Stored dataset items
+ + +
(* ===== verification/Prelude.v ===== *)
(** * xv6 with demand paging: a verification development

    The program is xv6, a small Unix for x86 multiprocessors, extended with
    demand paging to a swap file per process (five replacement policies),
    copy-on-write [fork] and counters of pages.  This library models it file by
    file as functions and step relations and proves what each part promises and
    that the parts fit together.  All files use stdpp; nothing is assumed beyond
    the libraries.

    ** How code becomes definitions

    A C function that may panic, fault, sleep or loop is a computation
    [M S A = S -> outcome S A] over the state of its component (below):
    [Ok], [Panic], [Fault] (a bad address), [Blocked] (it sleeps in this state),
    [NoFuel].  [panic] is a value, so that a theorem that a function returns
    also says that no check in it fails.  A [uint] is a [Z] with its
    wrap-around written out ([u32]); an [int] is read with [s32].  Arrays are
    lists, and pointers to structures are places in them; memory proper is frames
    of words ([Memory]) or bytes.  [zoom] runs a computation of one component on
    the state of a larger one.  What is done under one spin lock is one step;
    [Locks] shows why that is sound.  Code of concurrent processes or processors
    is a step relation, and its properties are invariants of every reachable
    state, whatever the interleaving.

    ** The parts

    This file, [Prelude], holds the computations, the tactics and the lemmas on
    lists and machine integers that the others share.

    Memory.
    - [Mmu]: macros of [mmu.h], [memlayout.h], [param.h].  [Memory]: frames.
    - [Kalloc]: [kalloc.c], the free list in memory with its reference counts.
    - [PageTable]: [walkpgdir], [mappages] and the rest of the first half of
      [vm.c], with the hardware's walk [translate].
    - [Vm]: the second half of [vm.c]: [swap], [handle_pf], [handle_cow],
      [allocuvm], [deallocuvm], [freevm], [copyuvm], [copyonwriteuvm], the
      replacement policies.  The swap file is the class [SwapFile].
    - [Paging], [VmInv]: invariants.  [view] is the page a process sees at an
      address, wherever it is kept.  [Replacement], [Demand], [Cow], [Uvm], [Kvm],
      [CowFork]: the operations, verified.  [Demo]: concrete address spaces.
      [VmProps]: the theorems.  [FsSwap], [FsVm]: the file system's swap files
      implement [SwapFile].
    - [Main]: [main]'s memory set-up, from the end of the kernel's image.

    Files.
    - [Bio]: [bio.c] over [memide.c].  [Ide]: [ide.c] over the ports of a
      controller (class [Controller] with its laws), equal to [memide.c].
    - [Log], [Txn], [Crash]: [log.c], the sequence of block writes, and recovery
      after a crash at any point of it.
    - [Bytes], [Fs], [FsBlock], [FsFile], [FsRw], [FsPath], [FsDemo]: [fs.c].
    - [File], [Syscall], [Sysfile]: [file.c], [syscall.c], [sysfile.c].
    - [Mkfs], [MkfsImg], [MkfsOk], [MkfsMain]: [mkfs.c].  [Boot]: the kernel on the
      image [mkfs] makes.

    Processes and processors.
    - [Proc], [ProcInv]: [proc.c], over the class [Services] of what it asks of
      the other components.  [Sched]: [scheduler], [sched], [sleep], [wakeup] on
      any number of CPUs.  [Trap]: [trap.c], [sysproc.c].
    - [Locks], [Sleeplock], [Callers]: [spinlock.c], [sleeplock.c], [mycpu].
    - [Seg]: segments, gates, task state.  [Entry]: [trapasm.S], [vectors.pl],
      [swtch.S] on a machine with registers and descriptor checks.
    - [Bootmain], [Mp], [Devices], [Smp]: [bootmain.c], [mp.c], [lapic.c],
      [ioapic.c], [entry.S], [entryother.S], [startothers].
    - [Exec], [ExecArgs], [Initcode]: [exec.c], [initcode.S].
    - [Pipe], [Console], [Kbd], [Uart]: [pipe.c], [console.c], [kbd.c], [uart.c].

    Programs.
    - [Strings], [KBytes]: [string.c], [ulib.c].  [Console] also has [printf.c].
    - [Umalloc]: [umalloc.c].  [Sh], [ShRun]: [sh.c].  [Grep], [Tools]: [grep.c],
      [wc.c], [cat.c], [echo.c].
    - [Umode], [Usertests], [Utils]: programs on the kernel's model:
      [usertests.c], [init.c], [ls.c], [mkdir.c], [rm.c], [ln.c].

    ** What the theorems show

    - Paging is transparent: [swap], [handle_pf], [handle_cow] and
      [copyonwriteuvm] change no page a process sees, of itself or of another
      process, and keep the invariant; growing and shrinking do what they say.
      The file system's swap file keeps the promises paging relies on.
    - Storage: a transaction is there whole or not at all after a crash; the
      buffer cache and the disk driver are a disk; what is written to a file is
      read back; the kernel finds in the image what [mkfs] put there; the
      repository's own file-system tests pass on the model, from the image to
      the last [close], and leave no reference behind.
    - Processes: the table's invariant, no process on two CPUs, no wake-up lost,
      mutual exclusion of both kinds of locks, the interrupt state a thread has.
    - The machine: a trap saves and restores the registers and user code can enter
      the kernel nowhere else; [swtch] resumes a thread where it stopped; the boot
      loader loads the kernel; [main] accounts for every page; no two processors
      share a stack, and all of them start.
    - Devices: keyboard and console are a line editor over the keys that are down;
      a pipe is a queue; the clock is read consistently.
    - Programs: the shell parses what it prints and gives commands the files their
      redirections and pipes name; [malloc]'s blocks stay apart; [match] is the
      language of the pattern; [cat] stops where it says; arguments arrive.

    ** Fuel and bounds

    Loops that the source bounds recurse on that bound.  Others take fuel, and the
    theorems state that it is enough: the length of a string or a path, the
    number of pages in a range, one round more than there are resident pages for the
    second-chance search, the [latency] of a device, the measure of a concurrent
    run.  Where no fuel is enough, a theorem says so (the search of [NFUA_next] when
    every age is the largest number).  A theorem
    that something returns is stated as [... = Ok ...].

    ** Not modelled

    Tests of several processes at once, of memory and of pipes in [usertests.c], its
    longest single-process tests, and [ass3Tests.c], [forktest.c], [stressfs.c]:
    their subjects are the components above.  [kill.c] and [zombie.c]: a loop over
    one call.  [picirq.c]: two port writes.  [panic] beyond the fact that the
    kernel stops, [print_queue], [procdump]'s text on the screen.  The switch from
    real mode in [bootasm.S], the port and control-register instructions of
    [x86.h], the linker scripts and the Perl scripts that build and print.
    Weak memory ordering: accesses of processors interleave.  Code that the
    sources only call (the BIOS, the disk, the interrupt controllers) is given by
    the answers its documentation allows. *)

From Stdlib Require Export ZArith Lia.
From stdpp Require Export base gmap list strings numbers.
Export list_basics.list list_relations.list list_misc.list.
+ + +
◆ **Problem statement**
The answer is the lines above between the line holding "image [mkfs] makes." and the line holding "any number of", inclusive, each written out exactly, and no others.

◆ **Result for this exercise**
      image [mkfs] makes.

    Processes and processors.
    - [Proc], [ProcInv]: [proc.c], over the class [Services] of what it asks of
      the other components.  [Sched]: [scheduler], [sched], [sleep], [wakeup] on
      any number of CPUs.  [Trap]: [trap.c], [sysproc.c].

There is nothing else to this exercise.